---
source_url: "https://mistral.ai/news/ocr-4/"
ingested: 2026-06-26
sha256: 93b108ba25145f42
---
sha256: 71d91ce3a46ccc28
---
source: newsletter
source_url: https://mistral.ai/news/ocr-4/
ingested: 2026-06-25
title: "Mistral OCR 4 : SOTA OCR for Document Intelligence"
---

# Mistral OCR 4 : SOTA OCR for Document Intelligence


Markdown Content:
Today, we're releasing Mistral OCR 4, featuring bounding boxes, block classification, and inline confidence scores alongside extracted text. The model supports 170 languages across 10 language groups, runs in a single container for fully self-hosted deployments, and serves as an ingestion component for [enterprise search, RAG, and domain-specific retrieval pipelines](https://mistral.ai/news/search-toolkit/). OCR 4 is a small, focused model, and this post covers what's new, how it performs on public and internal benchmarks, the known limitations of those benchmarks, and guidance on when to use the model API versus Document AI.

[Video 3](https://www.youtube.com/watch?v=bEt4wczgGR8)

## **Highlights**

*   **Breakthrough performance.** Independent annotators prefer OCR 4 over every leading OCR and document-AI system tested, with win rates averaging 72%, alongside the top overall score on OlmOCRBench (85.20). See Benchmarks below for methodology and known scoring limitations.

*   **Segmentation, not just text.** Alongside the extracted text, OCR 4 returns bounding boxes, typed-block classification (titles, tables, equations, signatures, and more), and inline confidence scores. Bounding boxes, our most-requested capability, localize text for in-context highlighting and reliable data pipelines. At the same time, block types and confidence scores drive source-grounded citations, redactions, and human-in-the-loop verification.

*   **Integrated with Mistral Search Toolkit (public preview).** OCR 4 is an ingestion component of [Search Toolkit](https://mistral.ai/news/search-toolkit/), Mistral's open-source, composable search framework, announced at the AI Now Summit. Its structured output supplies citation-ready inputs to the toolkit's ingestion, retrieval, and evaluation workflow for RAG and enterprise search.
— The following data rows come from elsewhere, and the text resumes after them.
(** The chain of tests on the mask. *)
Definition event_format (mask : Z) : option string :=
  if flagged mask IN_CREATE then
    Some (if flagged mask IN_ISDIR then "The directory %s was created." else "The file %s was created.")
  else if flagged mask IN_DELETE then
    Some (if flagged mask IN_ISDIR then "The directory %s was deleted." else "The file %s was deleted.")
  else if flagged mask IN_MODIFY then
    Some (if flagged mask IN_ISDIR then "The directory %s was modified." else "The file %s was modified.")
  else if flagged mask IN_IGNORED then Some "The file %s was IN_IGNORED."
  else if flagged mask IN_MOVED_TO then Some "The file %s was IN_MOVED_TO."
  else if flagged mask IN_OPEN then Some "The file %s was IN_MOVED_TO."
  else if flagged mask IN_CLOSE then Some "The file %s was IN_MOVED_TO."
  else None.

(** What one event prints: a format and the name put into it. *)
Definition event_lines (buffer : list cell) (i : Z) (e : inotify_event)
    : outcome (list (string * list Byte.byte)) :=
  l1 ← (if negb (ev_len e =? 0) then n ← event_name buffer i; Ok [("%s"%string, n)] else Ok []);
  l2 ← (match event_format (ev_mask e) with
        | Some f => n ← event_name buffer i; Ok [(f, n)]
        | None => Ok []
        end);
  Ok (l1 ++ l2).

(** [while (i < length)]: the lines, and the value of [i] at the end.  The sum is
    computed in [size_t] and converted back to [int]. *)
Fixpoint event_walk (fuel : nat) (buffer : list cell) (i length : Z)
    : outcome (list (string * list Byte.byte) * Z) :=
  match fuel with
  | O => NoFuel
  | S fuel =>
      if i <? length then
        e ← event_at buffer i;
        l ← event_lines buffer i e;
        '(rest, i) ← event_walk fuel buffer (i32 (u64 i ⊕ (EVENT_SIZE ⊕ ev_len e))) length;
        Ok (l ++ rest, i)
      else Ok ([], i)
  end.

Fixpoint print_events (l : list (string * list Byte.byte)) : M unit :=
  match l with
  | [] => mret tt
  | (f, n) :: l => _ ← call (sys_printf f n); print_events l
  end.

(** The inotify descriptor is readable. *)
Definition on_epollin (fuel : nat) (fd : Z) (buffer : list cell) (i : Z) : M (list cell * Z) :=
  length ← call (sys_read fd BUF_LEN);
  let buffer := take (List.length buffer)
                  ((Some <$> r_bytes length) ++ drop (List.length (r_bytes length)) buffer) in
  _ ← (if r_ret length <? 0 then print "read" else mret tt);
  '(lines, i) ← lift (event_walk fuel buffer i (r_ret length));
  _ ← print_events lines;
  mret (buffer, i).

(** [for (i = 0; i < nfds; ++i)] over the entries of [epoll_wait]. *)
Fixpoint epoll_entries (fuel : nat) (fd : Z) (evs : list (Z * Z)) (nfds : Z)
    (buffer : list cell) (i : Z) : M (list cell) :=
  match fuel with
  | O => lift NoFuel
  | S fuel' =>
      if i <? nfds then
        match evs !! Z.to_nat i with
        | None => undef OutOfBounds
        | Some (efd, eev) =>
            '(buffer, i) ← (if (efd =? fd) && negb (Z.land eev EPOLLIN =? 0)
                            then on_epollin fuel fd buffer i else mret (buffer, i));
            epoll_entries fuel' fd evs nfds buffer (i + 1)
        end
      else mret buffer
  end.

Fixpoint pairs (l : list Z) : list (Z * Z) :=
  match l with a :: b :: l => (a, b) :: pairs l | _ => [] end.

(** One turn of the endless loop; [None] when [main] returns. *)
Definition inotify_turn (fuel : nat) (epfd fd : Z) (buffer : list cell) : M (option (list cell)) :=
  r ← call (sys_epoll_wait epfd 20 100000);
  if r_ret r =? -1 then _ ← print "epoll error"; mret None
  else b ← epoll_entries fuel fd (pairs (r_ints r)) (r_ret r) buffer 0; mret (Some b).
*   **Multilingual coverage.** Support for 170 languages across 10 language groups, with measurable gains on specialized and low-resource languages where several competing systems degrade.

*   **Run on your own infrastructure.** OCR 4 is compact enough to deploy on a single container, keeping document data in your environment for residency, sovereignty, and compliance, while supporting cost-efficient, high-throughput batch processing. Self-managed deployment is available to enterprise customers.

## **Overview**

Mistral OCR 4 extracts and structures content from a wide range of documents. Where previous generations focused on converting a page into clean text and tables, OCR 4 returns a structured representation of the document. Each block is localized with a bounding box, classified by type, and inline confidence scores are generated per-page and per-word. Downstream systems, therefore, have access not only to _what_ the document says but also to _where_ each element sits, _what role_ it plays, and _how confident_ the model is in each region.

This structure supports several downstream workloads:

*   **Semantic chunking for RAG**: clean, classified blocks become better retrieval units.

*   **Structural primitives for agents**: agents move from reading documents to acting on them (form filling, invoice processing, compliance checks).

*   **Structured content for connectors**: consistent, typed output for ingestion and indexing pipelines.

OCR 4 accepts common enterprise formats, including PDF, DOC, PPT, and OpenDocument, and supports 170 languages across 10 language groups, including specialized and low-resource languages that many systems handle poorly. As a compact model deployable in a single container, it is suited to both cost-sensitive and high-volume deployments. It can run fully self-hosted, allowing organizations with data-sovereignty requirements to keep document data within their own infrastructure.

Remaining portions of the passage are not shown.